** Opening Exercise materials block **
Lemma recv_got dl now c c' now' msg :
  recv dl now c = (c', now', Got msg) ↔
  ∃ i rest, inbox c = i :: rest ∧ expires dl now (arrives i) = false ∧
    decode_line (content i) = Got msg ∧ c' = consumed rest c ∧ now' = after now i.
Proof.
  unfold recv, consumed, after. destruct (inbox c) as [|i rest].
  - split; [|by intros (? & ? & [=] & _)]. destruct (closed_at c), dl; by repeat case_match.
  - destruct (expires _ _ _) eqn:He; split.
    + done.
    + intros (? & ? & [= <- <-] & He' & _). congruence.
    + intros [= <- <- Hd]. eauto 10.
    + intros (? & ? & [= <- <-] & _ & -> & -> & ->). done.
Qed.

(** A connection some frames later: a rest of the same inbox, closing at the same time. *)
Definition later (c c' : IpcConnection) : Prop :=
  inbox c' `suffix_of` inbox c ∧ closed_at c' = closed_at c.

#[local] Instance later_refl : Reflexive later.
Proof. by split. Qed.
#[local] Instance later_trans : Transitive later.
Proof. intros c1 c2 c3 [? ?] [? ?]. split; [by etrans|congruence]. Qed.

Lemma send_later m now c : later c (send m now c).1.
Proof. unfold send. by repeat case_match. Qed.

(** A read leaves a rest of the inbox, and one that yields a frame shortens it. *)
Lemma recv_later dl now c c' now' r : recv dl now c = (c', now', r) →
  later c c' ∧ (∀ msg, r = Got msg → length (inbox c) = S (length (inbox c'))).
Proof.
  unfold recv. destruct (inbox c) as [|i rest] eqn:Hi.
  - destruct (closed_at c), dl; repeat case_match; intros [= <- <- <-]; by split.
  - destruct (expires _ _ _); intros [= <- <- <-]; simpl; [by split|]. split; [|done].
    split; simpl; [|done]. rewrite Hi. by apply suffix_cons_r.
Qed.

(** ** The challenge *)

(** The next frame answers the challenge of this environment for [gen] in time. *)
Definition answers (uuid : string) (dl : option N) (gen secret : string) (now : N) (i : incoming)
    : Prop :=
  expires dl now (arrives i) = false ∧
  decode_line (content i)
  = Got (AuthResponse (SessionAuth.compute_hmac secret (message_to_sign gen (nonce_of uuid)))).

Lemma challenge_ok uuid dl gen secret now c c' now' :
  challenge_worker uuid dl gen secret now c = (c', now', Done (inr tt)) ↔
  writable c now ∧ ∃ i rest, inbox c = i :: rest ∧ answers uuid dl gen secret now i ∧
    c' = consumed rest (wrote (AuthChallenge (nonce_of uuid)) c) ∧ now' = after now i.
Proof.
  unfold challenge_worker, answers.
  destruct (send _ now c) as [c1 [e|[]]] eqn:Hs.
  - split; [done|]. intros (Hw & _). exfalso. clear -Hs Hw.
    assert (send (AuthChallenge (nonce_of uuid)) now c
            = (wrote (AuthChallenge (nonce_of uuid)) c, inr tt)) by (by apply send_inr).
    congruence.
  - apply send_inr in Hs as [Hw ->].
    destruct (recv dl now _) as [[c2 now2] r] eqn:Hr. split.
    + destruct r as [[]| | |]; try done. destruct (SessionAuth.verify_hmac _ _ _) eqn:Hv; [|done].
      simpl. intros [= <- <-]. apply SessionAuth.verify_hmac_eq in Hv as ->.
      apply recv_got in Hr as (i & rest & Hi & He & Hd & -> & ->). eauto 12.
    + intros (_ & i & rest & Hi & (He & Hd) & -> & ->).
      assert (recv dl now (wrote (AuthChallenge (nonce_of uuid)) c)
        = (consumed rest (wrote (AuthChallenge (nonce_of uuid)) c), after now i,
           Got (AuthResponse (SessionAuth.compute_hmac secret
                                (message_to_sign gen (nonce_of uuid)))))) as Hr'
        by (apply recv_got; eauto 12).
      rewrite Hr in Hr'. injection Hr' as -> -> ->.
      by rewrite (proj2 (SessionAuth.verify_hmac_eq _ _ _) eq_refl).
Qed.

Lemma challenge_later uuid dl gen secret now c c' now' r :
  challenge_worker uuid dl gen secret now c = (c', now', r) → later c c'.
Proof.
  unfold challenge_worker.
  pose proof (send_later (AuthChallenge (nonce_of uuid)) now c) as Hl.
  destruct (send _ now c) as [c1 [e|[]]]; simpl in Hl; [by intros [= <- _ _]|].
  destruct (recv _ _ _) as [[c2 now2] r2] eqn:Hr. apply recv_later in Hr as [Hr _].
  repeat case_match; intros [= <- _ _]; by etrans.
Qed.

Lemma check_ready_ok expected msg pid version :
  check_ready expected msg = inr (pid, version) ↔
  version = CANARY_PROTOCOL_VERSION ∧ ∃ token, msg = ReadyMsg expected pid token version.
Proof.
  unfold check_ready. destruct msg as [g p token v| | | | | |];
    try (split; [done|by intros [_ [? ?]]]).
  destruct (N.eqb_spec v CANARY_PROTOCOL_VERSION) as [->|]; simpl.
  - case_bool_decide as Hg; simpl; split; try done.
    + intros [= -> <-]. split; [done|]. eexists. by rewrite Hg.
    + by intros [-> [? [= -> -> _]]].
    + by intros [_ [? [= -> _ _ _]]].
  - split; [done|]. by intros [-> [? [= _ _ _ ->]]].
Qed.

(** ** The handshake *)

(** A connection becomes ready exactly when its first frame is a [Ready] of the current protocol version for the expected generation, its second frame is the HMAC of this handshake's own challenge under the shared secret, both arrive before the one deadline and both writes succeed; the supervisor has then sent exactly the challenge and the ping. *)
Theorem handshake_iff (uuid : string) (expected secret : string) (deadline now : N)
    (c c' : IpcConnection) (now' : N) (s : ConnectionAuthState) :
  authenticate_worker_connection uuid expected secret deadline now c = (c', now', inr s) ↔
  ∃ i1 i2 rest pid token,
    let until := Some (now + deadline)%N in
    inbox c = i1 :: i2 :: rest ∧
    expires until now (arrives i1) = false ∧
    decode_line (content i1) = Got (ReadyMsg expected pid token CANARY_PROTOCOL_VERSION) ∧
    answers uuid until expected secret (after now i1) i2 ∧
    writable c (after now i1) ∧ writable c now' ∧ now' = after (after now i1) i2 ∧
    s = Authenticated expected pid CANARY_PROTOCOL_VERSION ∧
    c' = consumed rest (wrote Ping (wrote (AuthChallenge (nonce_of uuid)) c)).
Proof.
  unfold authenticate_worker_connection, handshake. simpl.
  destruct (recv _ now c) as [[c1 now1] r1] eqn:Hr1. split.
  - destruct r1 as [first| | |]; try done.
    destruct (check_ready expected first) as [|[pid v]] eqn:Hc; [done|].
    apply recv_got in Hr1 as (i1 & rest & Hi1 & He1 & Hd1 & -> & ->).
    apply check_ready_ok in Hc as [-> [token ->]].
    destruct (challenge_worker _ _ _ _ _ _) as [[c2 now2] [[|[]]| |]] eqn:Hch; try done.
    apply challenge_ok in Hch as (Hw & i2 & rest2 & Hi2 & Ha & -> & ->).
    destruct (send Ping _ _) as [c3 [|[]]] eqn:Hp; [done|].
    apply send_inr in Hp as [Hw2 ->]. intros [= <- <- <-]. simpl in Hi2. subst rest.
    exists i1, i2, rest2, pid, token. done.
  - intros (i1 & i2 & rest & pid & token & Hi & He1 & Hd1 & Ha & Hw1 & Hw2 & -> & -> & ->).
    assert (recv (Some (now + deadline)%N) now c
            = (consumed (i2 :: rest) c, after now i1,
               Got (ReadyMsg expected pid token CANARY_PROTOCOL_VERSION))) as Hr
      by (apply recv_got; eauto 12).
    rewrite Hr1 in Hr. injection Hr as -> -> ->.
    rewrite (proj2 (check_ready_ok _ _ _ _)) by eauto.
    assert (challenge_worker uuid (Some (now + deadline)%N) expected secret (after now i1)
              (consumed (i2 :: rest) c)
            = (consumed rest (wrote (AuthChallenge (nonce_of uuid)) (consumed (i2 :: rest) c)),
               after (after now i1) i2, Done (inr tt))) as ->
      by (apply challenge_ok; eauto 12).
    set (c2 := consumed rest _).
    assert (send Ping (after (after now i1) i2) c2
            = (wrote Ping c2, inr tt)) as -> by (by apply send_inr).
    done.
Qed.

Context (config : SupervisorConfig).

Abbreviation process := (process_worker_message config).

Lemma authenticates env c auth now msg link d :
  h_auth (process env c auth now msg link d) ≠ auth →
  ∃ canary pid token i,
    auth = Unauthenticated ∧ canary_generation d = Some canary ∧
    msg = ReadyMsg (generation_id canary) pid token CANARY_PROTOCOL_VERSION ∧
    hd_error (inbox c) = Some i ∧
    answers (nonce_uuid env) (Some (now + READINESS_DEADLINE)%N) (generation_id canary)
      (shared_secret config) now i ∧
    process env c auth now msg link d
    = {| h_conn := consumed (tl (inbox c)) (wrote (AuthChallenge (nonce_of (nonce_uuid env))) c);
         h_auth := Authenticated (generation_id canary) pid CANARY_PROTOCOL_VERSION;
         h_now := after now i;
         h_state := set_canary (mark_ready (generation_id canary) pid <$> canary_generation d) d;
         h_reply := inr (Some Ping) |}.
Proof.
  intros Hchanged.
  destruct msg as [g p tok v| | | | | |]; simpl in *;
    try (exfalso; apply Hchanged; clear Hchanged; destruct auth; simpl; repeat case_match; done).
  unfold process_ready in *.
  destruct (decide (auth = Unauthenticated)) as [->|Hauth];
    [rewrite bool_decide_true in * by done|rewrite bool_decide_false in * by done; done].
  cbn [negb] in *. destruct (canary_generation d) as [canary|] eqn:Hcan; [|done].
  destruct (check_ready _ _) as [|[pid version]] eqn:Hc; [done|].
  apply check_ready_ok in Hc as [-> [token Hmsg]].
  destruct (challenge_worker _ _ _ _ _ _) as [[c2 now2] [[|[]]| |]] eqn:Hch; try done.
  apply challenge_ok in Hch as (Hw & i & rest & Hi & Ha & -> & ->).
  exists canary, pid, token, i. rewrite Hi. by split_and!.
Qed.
** Closing Exercise materials block **
Please make an exact copy of the lines above from the line with "Proof. intros c1" through the line with "- destruct (expires _ _ _);", both ends included.

• [Solution]
Proof. intros c1 c2 c3 [? ?] [? ?]. split; [by etrans|congruence]. Qed.

Lemma send_later m now c : later c (send m now c).1.
Proof. unfold send. by repeat case_match. Qed.

(** A read leaves a rest of the inbox, and one that yields a frame shortens it. *)
Lemma recv_later dl now c c' now' r : recv dl now c = (c', now', r) →
  later c c' ∧ (∀ msg, r = Got msg → length (inbox c) = S (length (inbox c'))).
Proof.
  unfold recv. destruct (inbox c) as [|i rest] eqn:Hi.
  - destruct (closed_at c), dl; repeat case_match; intros [= <- <- <-]; by split.
  - destruct (expires _ _ _); intros [= <- <- <-]; simpl; [by split|]. split; [|done].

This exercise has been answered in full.